Twins

The sun was barely cresting the ridge this morning when we saw them. Emma growled low and I told her to hush, because I wanted to hold the moment for a little while.

A huge bull moose was standing proud a hundred feet away, next to a smaller mama just pushing up from the grass.

With twins.

I’d never seen moose twins before. They were playing with each other like Labradors, rolling through the dried-up spring where they’d bedded down last night. Tiny squeaks and grunts accompanied each flop, until the mama nosed them along. Time to go.

I pulled up a couple of mornings ago to one of only three stoplights in this little town, coffee in hand and Springsteen on the radio. I was turning left onto Main Street, with one of my mares in the trailer, and the left-turn signal was red. So I waited.

A horn blared behind me, for probably 7 seconds, sending my horse into a panic. She started screaming and jumping around in the trailer, and I thought something was wrong.

Maybe the trailer door had swung open, or something was on fire.

I rushed out of the truck while the horn was still honking. Nothing was wrong, except the guy with slicked-back yellowing hair in a brand-new black Benz a few inches from the trailer, giving me the finger.

He was alone in the car, window up, mask on. I approached him anyway, and he yelled through the glass that the goddamn light was green.

The light to go through the intersection was green, but the arrow to turn left was red.

I told him as much, and he gave me the finger again with one hand and waved his other hand dismissively through the air.

So I got right up to his window and asked him not to honk.

He gave me the finger again.

I climbed back in my truck, waited for the green arrow, and took a left. Thirty minutes later I was on the back of my horse, in country I’d never seen. Such is this beautiful expanse.

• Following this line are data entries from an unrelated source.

(* ===== verification/TranscodeRes.v ===== *)
(** * The transcoder and its FFmpeg objects
    [livestream-pipeline/src/processor/transcode.rs] over the wrappers of [Ffmpeg]:
    the processor with the decoder, encoder, scaler and frames it owns, on every path
    of a run. It refines [Transcode], where the calls are only outcomes, and it
    leaves nothing behind. *)
From stdpp Require Import strings gmap list.
From S2P Require Import Prelude Types Config AvPacket Ffmpeg Transcode.

(** ** The processor *)

(** [TranscodeState]: the objects, and the numbers. The open encoder is its context
    as it was configured. *)
Record Impl := mkImpl {
  im_decoder : option nat;
  im_encoder : option Ffmpeg.Encoder;
  im_scaler : option nat;
  im_dst_frame : option Ffmpeg.Frame;
  im_last_pts : Z;
  im_frames_since_init : Z;
  im_last_kept_slot : Z;
  im_fps_assumed : SpecFloat.spec_float;
  im_min_delta_ms : option Z;
}.

Definition encoder_params (e : Ffmpeg.Encoder) : EncoderParams :=
  Transcode.mkEncoder (Ffmpeg.en_width e) (Ffmpeg.en_height e) (Ffmpeg.en_bit_rate e) (en_gop_size e) (Ffmpeg.en_framerate e).

(** What [Transcode] keeps of it. *)
Definition abs (i : Impl) : TranscodeState :=
  mkTranscode (is_some (im_decoder i)) (encoder_params <$> im_encoder i) (is_some (im_scaler i)) (is_some (im_dst_frame i))
    (im_last_pts i) (im_frames_since_init i) (im_last_kept_slot i) (im_fps_assumed i) (im_min_delta_ms i).

(** The numbers of a state. *)
Definition with_numbers (i : Impl) (s : TranscodeState) : Impl :=
  mkImpl (im_decoder i) (im_encoder i) (im_scaler i) (im_dst_frame i) (ts_last_pts s) (ts_frames_since_init s)
    (ts_last_kept_slot s) (ts_fps_assumed s) (ts_min_delta_ms s).

Definition with_decoder (i : Impl) (d : option nat) : Impl :=
  mkImpl d (im_encoder i) (im_scaler i) (im_dst_frame i) (im_last_pts i) (im_frames_since_init i)
    (im_last_kept_slot i) (im_fps_assumed i) (im_min_delta_ms i).
Definition with_encoder (i : Impl) (e : Ffmpeg.Encoder) (fps : SpecFloat.spec_float) : Impl :=
  mkImpl (im_decoder i) (Some e) (im_scaler i) (im_dst_frame i) (im_last_pts i) (im_frames_since_init i)
    (im_last_kept_slot i) fps (im_min_delta_ms i).
Definition with_scaling (i : Impl) (scaler : option nat) (dst : option Ffmpeg.Frame) : Impl :=
  mkImpl (im_decoder i) (im_encoder i) scaler dst (im_last_pts i) (im_frames_since_init i)
    (im_last_kept_slot i) (im_fps_assumed i) (im_min_delta_ms i).

(** What the encoder answers to one frame. *)
Abbreviation EncodeAnswers := (list AvOut).

Section Run.
Context {H : Type} `{HF : Ffmpeg H}.
Context (cfg : TranscodeConfig) (mjpeg_params : CodecParams).

(** [Result::or_else]. *)
Definition or_else {A} (m k : Ff (H := H) A) : Ff (H := H) A := fun h => match m h with (Err _, h) => k h | r => r end.

Definition drop_opt {A} (drop : A -> Ff (H := H) unit) (o : option A) (h : H) : H :=
  match o with Some a => snd (drop a h) | None => h end.

(** ** The encoder *)

Definition AV_PIX_FMT_YUV420P : Z := 0.
Definition time_base : AVRational := (1, 1000).

Definition bit_rate : Z :=
  let raw := (tc_bitrate_kbps cfg * 1000) mod 2 ^ 64 in if raw <=? i64_max then raw else raw - 2 ^ 64.
Definition gop_frames (fps : SpecFloat.spec_float) : Z := saturate i32_max (round_max_1 (f64_mul (tc_gop_secs cfg) fps)).
Definition x264_options : list (string * string) := [("preset", tc_preset cfg); ("tune", "zerolatency")]%string.

Definition open_libx264 (ew eh : Z) (fps : SpecFloat.spec_float) : Ff (H := H) Ffmpeg.Encoder :=
  Encoder_new_named_with_opts "libx264" ew eh AV_PIX_FMT_YUV420P time_base bit_rate (gop_frames fps) (fps_to_rational fps) x264_options.
Definition open_fallback (ew eh : Z) (fps : SpecFloat.spec_float) : Ff (H := H) Ffmpeg.Encoder :=
  Encoder_new ew eh AV_PIX_FMT_YUV420P time_base bit_rate (fps_to_rational fps).
Definition create_encoder (ew eh : Z) (fps : SpecFloat.spec_float) : Ff (H := H) Ffmpeg.Encoder :=
  or_else (open_libx264 ew eh fps) (open_fallback ew eh fps).
(* ===== verification/Pads.v ===== *)
(** * Pads, demand and the pipeline's task loops
    [livestream-core/src/pad.rs], [livestream-core/src/channel/mpsc.rs] and
    [livestream-pipeline/src/task.rs]. A pad is a bounded queue (crossfire's, an
    interface here) or a direct handler; the demand of a pad is a shared atomic
    counter; a processor runs in a loop that waits for packets, for the
    cancellation of its token, or for demand. *)
From stdpp Require Import list.
From S2P Require Import Prelude Types FlvMux Flv.

(** ** Bounded queues *)

Inductive TrySendError := TryFull | TryDisconnected.

(** [crossfire::mpsc], bounded. [mp_open]: the receiver lives. *)
Class MpscQueue (A C : Type) := {
  mp_new : nat -> C;
  mp_capacity : C -> nat;
  mp_open : C -> bool;
  mp_queue : C -> list A;
  mp_try_send : C -> A -> result TrySendError unit * C;
  mp_drop_rx : C -> C;
}.

Class MpscLaws (A C : Type) `{MpscQueue A C} := {
  mp_new_queue n : (0 < n)%nat -> mp_capacity (mp_new n) = n /\ mp_open (mp_new n) = true /\ mp_queue (mp_new n) = [];
  mp_send_result c a : fst (mp_try_send c a)
    = if negb (mp_open c) then Err TryDisconnected
      else if (mp_capacity c <=? length (mp_queue c))%nat then Err TryFull else Ok tt;
  mp_send_queue c a : mp_queue (snd (mp_try_send c a))
    = mp_queue c ++ match fst (mp_try_send c a) with Ok _ => [a] | Err _ => [] end;
  mp_send_open c a : mp_open (snd (mp_try_send c a)) = mp_open c;
  mp_send_capacity c a : mp_capacity (snd (mp_try_send c a)) = mp_capacity c;
  mp_drop_rx_open c : mp_open (mp_drop_rx c) = false;
}.
(* ===== verification/HlsPath.v ===== *)
(** * The HLS branch, from packets to the object store
    [livestream-pipeline/src/{processor/hls_segment.rs, sink/minio.rs, task.rs}],
    as [factory.rs] joins them in [try_build_hls]: the segmenter stages its
    files and sends the segments through a bounded pad to the MinIO sink, which
    uploads and removes them. The two loops run in different tasks: every await
    of the sink is a step of its own, with the segmenter running in between. A
    write of a file is one step, which may fail and leave a part of it. *)
From Stdlib Require Import Ascii String.
From stdpp Require Import strings pretty gmap list.
From S2P Require Import Prelude Types Tokio Sanitize Config Hls Pads Sinks.

(** ** Files *)

(** What a file holds: the frames of a segment, the text [render playlist is_final]
    of a playlist, or its first [n] bytes, or the first [n] bytes of a segment. *)
Inductive FileData :=
| TsData (frames : list MuxFrame)
| PlaylistData (playlist : PlaylistState) (is_final : bool)
| CutPlaylist (playlist : PlaylistState) (is_final : bool) (n : nat)
| CutTs (frames : list MuxFrame) (n : nat).

Abbreviation Files := (gmap string FileData).

#[export] Instance TsSegment_eq_dec : EqDecision TsSegment.
Proof. solve_decision. Defined.

(** ** The branch *)

(** Where [consume] is: before an attempt to upload the segment (with the number
    of failed ones), before looking for the playlist, during its upload. *)
Inductive UploadState :=
| Idle
| Uploading (seg : TsSegment) (failed : nat)
| FindPlaylist (seg : TsSegment)
| SendPlaylist (data : FileData).

Record Branch := mkBranch {
  br_segmenter : HlsSegmenter;
  br_running : bool;                                   (* the segmenter's loop *)
  br_pad : PadSender TsSegment (list_queue TsSegment);
  br_upload : UploadState;
  br_sinking : bool;                                   (* the sink's loop *)
  br_disk : Files;
  br_store : Files;
  (* what became of the segments, for the statements *)
  br_produced : list (TsSegment * list MuxFrame);
  br_uploaded : list TsSegment;
  br_failed : list TsSegment;
  br_dropped : list TsSegment;
  br_kept : list TsSegment;      (* settled, their [remove_file] failed *)
}.
(** [SegmentWorkspace::new]: the cache directory, or the system's temporary one;
    [random]: the suffix of the temporary directory, when it could be made. *)
Definition cache_root (cfg : SegmentConfig) (temp_dir : string) : string :=
  if bool_decide (trim (bytes_of (sc_cache_dir cfg)) = []) then temp_dir else sc_cache_dir cfg.

Definition SegmentWorkspace_new (stream_id : string) (cfg : SegmentConfig) (temp_dir : string) (root_made : bool)
    (random : option string) (upload_made : bool) : result fs_error SegmentWorkspace :=
  if negb root_made then Err CreateDir
  else match random with
       | None => Err CreateTempDir
       | Some random =>
           if negb upload_made then Err CreateDir else Ok (workspace_new stream_id (cache_root cfg temp_dir) random)
       end.

Section Files.
(** What a file holds. *)
Context {D : Type}.

(** A write of a file: done, or failed, with what it may have left there. *)
Inductive write_outcome := Written | WriteError (partial : option D).

Definition left_behind (path : string) (partial : option D) (disk : gmap string D) : gmap string D :=
  match partial with Some d => <[path := d]> disk | None => disk end.

Definition write_ts_file (ws : SegmentWorkspace) (disk : gmap string D) (outcome : write_outcome) (data : D) (sequence : Z) :
    result fs_error string * gmap string D :=
  let path := path_join (ws_segment_dir ws) (segment_filename sequence) in
  match outcome with
  | Written => (Ok path, <[path := data]> disk)
  | WriteError partial => (Err WriteFailed, left_behind path partial disk)
  end.

(** The outcomes of the calls of [stage_segment]: a look, a removal, the rename, and
    what is tried when it fails. *)
Record StageEnv := mkStageEnv {
  sg_exists : bool;
  sg_remove : bool;
  sg_rename : bool;
  sg_copy : write_outcome;
  sg_remove_source : bool;
}.

Definition stage_segment (env : StageEnv) (ws : SegmentWorkspace) (disk : gmap string D) (segment_path : string) :
    result fs_error string * gmap string D :=
  match file_name segment_path with
  | None => (Err InvalidFilename, disk)
  | Some filename =>
      let staged_path := path_join (ws_upload_dir ws) filename in
      let present := sg_exists env && bool_decide (is_Some (disk !! staged_path)) in
      if present && negb (sg_remove env) then (Err RemoveFailed, disk)
      else
        let disk := if present then delete staged_path disk else disk in
        match disk !! segment_path with
        | None => (Err CopyFailed, disk)
        | Some d =>
            if sg_rename env then (Ok staged_path, <[staged_path := d]> (delete segment_path disk))
            else match sg_copy env with
                 | WriteError partial => (Err CopyFailed, left_behind staged_path partial disk)
                 | Written =>
                     let disk := <[staged_path := d]> disk in
                     if sg_remove_source env then (Ok staged_path, delete segment_path disk) else (Err RemoveFailed, disk)
                 end
        end
  end.

(** What [rollover] does with the bytes of a segment. *)
Definition store_segment (ws : SegmentWorkspace) (disk : gmap string D) (outcome : write_outcome) (env : StageEnv)
    (data : D) (sequence : Z) : result fs_error string * gmap string D :=
  match write_ts_file ws disk outcome data sequence with
  | (Err e, disk) => (Err e, disk)
  | (Ok ts_path, disk) => stage_segment env ws disk ts_path
  end.

(** Dropping the workspace removes its temporary directory. *)
Definition workspace_drop (ws : SegmentWorkspace) (disk : gmap string D) : gmap string D :=
  filter (fun '(path, _) => String.prefix (ws_segment_dir ws +:+ "/") path = false) disk.
End Files.
#[global] Arguments write_outcome D : clear implicits.
#[global] Arguments StageEnv D : clear implicits.

(** ** Paths *)

Lemma file_name_join dir name : no_slash name -> name <> "" -> name <> "." -> name <> ".." ->
  file_name (path_join dir name) = Some name.
Proof.
  intros Hn H0 H1 H2. unfold file_name, path_join. rewrite !list_ascii_app.
  change (list_ascii_of_string "/") with ["/"%char]. cbn [app]. rewrite split_char_join, (split_char_segment _ _ Hn).
  assert (forall s, list_ascii_of_string name = list_ascii_of_string s -> name = s) as Hinj.
  { intros s E. apply (f_equal string_of_list_ascii) in E. by rewrite !string_of_list_ascii_of_string in E. }
  rewrite filter_app, filter_cons_True by (split; [intros E; apply H0, Hinj, E|intros E; apply H1, Hinj, E]).
  rewrite filter_nil, last_snoc. rewrite decide_False by (intros E; apply H2, Hinj, E).
  by rewrite string_of_list_ascii_of_string.
Qed.

Lemma segment_file_name dir i : file_name (path_join dir (segment_filename i)) = Some (segment_filename i).
Proof. apply file_name_join; [apply no_slash_filename|done..]. Qed.

(** The segments of a workspace are under the directory it drops, the staged ones
    and the playlist are not. *)
Lemma dropped_segment ws i : String.prefix (ws_segment_dir ws +:+ "/") (path_join (ws_segment_dir ws) (segment_filename i)) = true.
Proof. unfold path_join. rewrite string_app_assoc. apply prefix_append. Qed.

Lemma kept_staged id root random name : let ws := workspace_new id root random in
  String.prefix (ws_segment_dir ws +:+ "/") (path_join (ws_upload_dir ws) name) = false.
Proof. cbn. unfold path_join. rewrite <- !string_app_assoc. rewrite !prefix_common. reflexivity. Qed.

Lemma staged_under_artifacts a b root ra rb i name :
  path_join (ws_upload_dir (workspace_new a root ra)) name
  <> path_join (ws_segment_dir (workspace_new b root rb)) (segment_filename i).
Proof.
  intros E. assert (String.prefix (root +:+ "/" +:+ "livestream-rs-s") (path_join (ws_upload_dir (workspace_new a root ra)) name) = true) as Hp.
  { rewrite E. cbn. unfold path_join. rewrite <- !string_app_assoc, !prefix_common. reflexivity. }
  cbn in Hp. unfold path_join in Hp. rewrite <- !string_app_assoc, !prefix_common in Hp. discriminate Hp.
Qed.

Lemma staged_not_segment id root random i name : let ws := workspace_new id root random in
  path_join (ws_upload_dir ws) name <> path_join (ws_segment_dir ws) (segment_filename i).
Proof.
  apply staged_under_artifacts.
Qed.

This isn’t really about the virus.

For some people, anyway.

This is the scalpel that scrapes the rust from ancient fears, revealing a blinding reflection that renders some of us incapacitated, resigned to mask our rediscovered awareness of how little in life we really do control with, well, masks.

Which aren’t that big of a deal.

Just wear one.

I’m guessing they probably don’t help much when you’re alone in the car, though.

I watched the moose family drift quiet through the dawn, over the ridge and out of sight.

All of this human noise, creating chop and waves on the surface, while the current of nature moves strong and silent below.